> Description of the task
Find the word "zeta" in the data. Return every line where it appears.

(Stored items)
* * *
Section process.
Context `{Env} `{Migrations, !MigrationLaws H0} `{ConfigEnv, AuthEnv, HttpEnv, Router}.
Context (nil : string → bool) (ms : list (string * Z)) (Hms : versioned ms).
Context (Hnew : ∀ d, scripts ms new_db = Some d → db_inv d).
Implicit Types (h : Host) (a : App).

Lemma Load_bounds path cfg : Load path = Ok cfg → in_bounds cfg.
Proof.
  unfold Load. destruct (if bool_decide _ then _ else _) as [c|]; [|done]. cbv zeta.
  destruct (Validate _) as [[]|] eqn:Hv; [|done]. intros [= <-]. by apply Validate_spec in Hv as [? _].
Qed.
Lemma readyz_answer writer cfg r params p :
  chi_match (patterns writer cfg) (hr_Method r) (hr_Path r) = Matched 1 params →
  pc_scheduler p = Some true → pc_worker p = true →
  rs_Status (snd (ServeHTTP writer cfg r p)) =
  if result_is_ok (snd (Ping (pc_world p))) && bool_decide (temp_fault (pc_tick p) = None) then 200 else 503.
Proof.
  intros Hm Hs Hw. unfold ServeHTTP, dispatch. fold (patterns writer cfg). rewrite Hm.
  cbn [routes lookup list_lookup rt_mounted rt_roles rt_handler open_route authenticated andb].
  unfold mbind, op_bind, mret, op_ret. simpl.
  unfold readyz, mbind, op_bind, HttpServer.on_store, http_ask, gets, reply, mret, op_ret.
  destruct (Ping (pc_world p)) as [w ping]. simpl. rewrite Hs, Hw. simpl. by rewrite !andb_true_r.
Qed.

(** C14: how a start ends. On a machine whose databases hold what earlier starts
    have left, [main] comes to its [ListenAndServe] only with a valid
    configuration, a database with every migration applied and its tables in
    their invariant, and the goroutines of scheduler and worker started; as
    long as the process lives the server is then ready exactly if the database
    answers and the data directory can be written. Otherwise the process exits
    with status 1, for the configuration (nothing on the machine has been
    touched then) or for the store (no file has been touched), or it panics
    after the migrations: for the file of the users, or because a loop cannot
    make its ticker. The last happens only if one of the three intervals is
    not positive, which [Load] accepts; the panic can then also come after
    [main] listens, and with positive intervals it never does. *)
Theorem start_outcome early args h h' r :
  map_Forall (λ _ d, db_sound ms d) (mc_dbs (ho_machine h)) → main_start early args h = (h', r) →
  match r with
  | Ok a =>
      let cfg := cf_Scheduler (ap_config a) in
      Load (config_path args) = Ok (ap_config a) ∧ in_bounds (ap_config a) ∧
      db_schema (w_db (pc_world (ap_process a))) = ms.*2 ∧ db_inv (w_db (pc_world (ap_process a))) ∧
      serving cfg (ap_server a) ∧
      ((∃ p, happens cfg (ap_server a) LoopPanics p) ↔ tickers_ok cfg = false) ∧
      (tickers_ok cfg = true → ∀ p, reachable (happens cfg) (eq (ap_server a)) p → happen cfg LoopPanics p = None) ∧
      ∀ rq params, chi_match (patterns (ap_writer a) (ap_config a)) (hr_Method rq) (hr_Path rq) = Matched 1 params →
        rs_Status (snd (ServeHTTP (ap_writer a) (ap_config a) rq (ap_process a))) =
          if result_is_ok (snd (Ping (pc_world (ap_process a)))) && bool_decide (temp_fault (pc_tick (ap_process a)) = None)
          then 200 else 503
  | Err (Exit status) => status = 1 ∧
      ((∃ text, Load (config_path args) = Err text ∧ h' = h <| ho_machine ::= λ m, m <| mc_err := mc_err m ++
           ["load config: " +:+ text] |> |>) ∨
       (∃ cfg, Load (config_path args) = Ok cfg ∧ mc_fs (ho_machine h') = mc_fs (ho_machine h) ∧
          ∃ e, ho_log h' = ho_log h ++ entry (logger_of cfg) ErrorLevel [("error", FText e)] "failed to open store"))
  | Err (Panic text) => ∃ cfg s s' opened, Load (config_path args) = Ok cfg ∧
      Auth.Open (bootstrap_users cfg) s = (s', opened) ∧ st_disk s = mc_fs (ho_machine h) !! authPath cfg ∧
      db_schema (default new_db (mc_dbs (ho_machine h') !! index_path (data_dir cfg))) = ms.*2 ∧
      match opened with
      | Err e => text = "open auth store: " +:+ error_text auth_error_text e
      | Ok _ => text = "non-positive interval for NewTicker" ∧ tickers_ok (cf_Scheduler cfg) = false
      end
  end.
Proof.
  intros Hd. rewrite main_start_cases. destruct (Load (config_path args)) as [cfg|text] eqn:Hload.
  2: { intros [= <- <-]. split; [done|]. left. by exists text. }
  cbv zeta. destruct (Migrate.New _ _ _ _) as [w opened] eqn:Hopen.
  destruct (opened_step ms Hms Hnew _ _ _ _ _ _ _ _ _ eq_refl eq_refl eq_refl Hd Hopen) as (Hd' & _ & Hfs & Hok).
  destruct opened as [writer|e].
  2: { intros [= <- <-]. split; [done|]. right. exists cfg. split_and!; [done|done|]. by eexists. }
  specialize (Hok eq_refl). set (h1 := with_world _ w h).
  assert (db_schema (default new_db (mc_dbs (ho_machine h1) !! index_path (data_dir cfg))) = ms.*2) as Hschema.
  { simpl. by rewrite lookup_insert_eq. }
  destruct (Auth.Open _ _) as [s opened] eqn:Hauth. destruct opened as [u|e].
  2: { intros [= <- <-]. exists cfg. do 3 eexists. split_and!; [done|exact Hauth|simpl; by rewrite Hfs|done|done]. }
  destruct (panic_log early cfg) as [log|] eqn:Hp; intros [= <- <-].
  - exists cfg. do 3 eexists. split_and!; [done|exact Hauth|simpl; by rewrite Hfs|done|]. simpl.
    split; [done|]. by eapply panic_log_Some.
  - assert (w_db (pc_world (ap_process (launched cfg writer s (put_auth (authPath cfg) s h1)))) = w_db w) as Ew.
    { simpl. by rewrite lookup_insert_eq. }
    rewrite Ew. split_and!; [done|by eapply Load_bounds|done| |done|apply first_panics| |].
    + apply (sound_inv ms); [|done]. apply (Hd' (index_path (data_dir cfg))). by rewrite lookup_insert_eq.
    + intros Hok' p Hp'. by apply (positive_never_panics cfg).
    + intros rq params Hm. by eapply readyz_answer.
Qed.
(** C8: what survives. Take any life of a machine that starts without
    databases: starts with any arguments, which may each fail or name another
    data directory, requests of any kind, escalations, reconciliations, sweeps,
    ends and ticker panics of the process, in any order and with any failures,
    but one after the other: no other goroutine writes to the database while
    one of them is under way, and the process ends between two of them. Every
    database that is completely migrated has its tables in their invariant, so
    has the one the process works on; and from any point of this life to any
    later one, over any number of restarts, no case is lost, its status moves
    along the status machine, and what was logged, escalated, referred and
    imported is still there. Requests at the same time can break it
    ([complete_overwrites_cancel]). *)
Theorem cases_survive `{!Sequential H, !EnvLaws H} h es1 l1 es2 l2 :
  yaml_levels → mc_dbs (ho_machine h) = ∅ → steps (lives nil) (Down h) es1 l1 → steps (lives nil) l1 es2 l2 →
  (∀ key d, mc_dbs (machine_of l2) !! key = Some d → db_schema d = ms.*2 → db_inv d) ∧
  match l2 with Up _ a => db_inv (w_db (pc_world (ap_process a))) | Down _ => True end ∧
  (∀ key d1, mc_dbs (machine_of l1) !! key = Some d1 → db_schema d1 = ms.*2 →
     ∃ d2, mc_dbs (machine_of l2) !! key = Some d2 ∧ later d1 d2).
Proof.
  intros Hy Hh H1s H2s. assert (life_ok ms (Down h)) as Hok.
  { split; [|done]. simpl. rewrite Hh. apply map_Forall_empty. }
  destruct (life_steps nil ms Hms Hnew Hy _ _ _ Hok H1s) as [Hok1 _].
  destruct (life_steps nil ms Hms Hnew Hy _ _ _ Hok1 H2s) as [Hok2 Hout]. split_and!.
  - intros key d Hd. apply sound_inv. by apply (ok_databases _ _ Hok2 key).
  - destruct l2; [done|]. by eapply running_inv.
  - intros key d1 Hd1 Hs. destruct (Hout key d1 Hd1 Hs) as (d2 & ? & _ & ?). by exists d2.
Qed.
* * *
> Response to the exercise
  unfold Load. destruct (if bool_decide _ then _ else _) as [c|]; [|done]. cbv zeta.
  cbv zeta. destruct (Migrate.New _ _ _ _) as [w opened] eqn:Hopen.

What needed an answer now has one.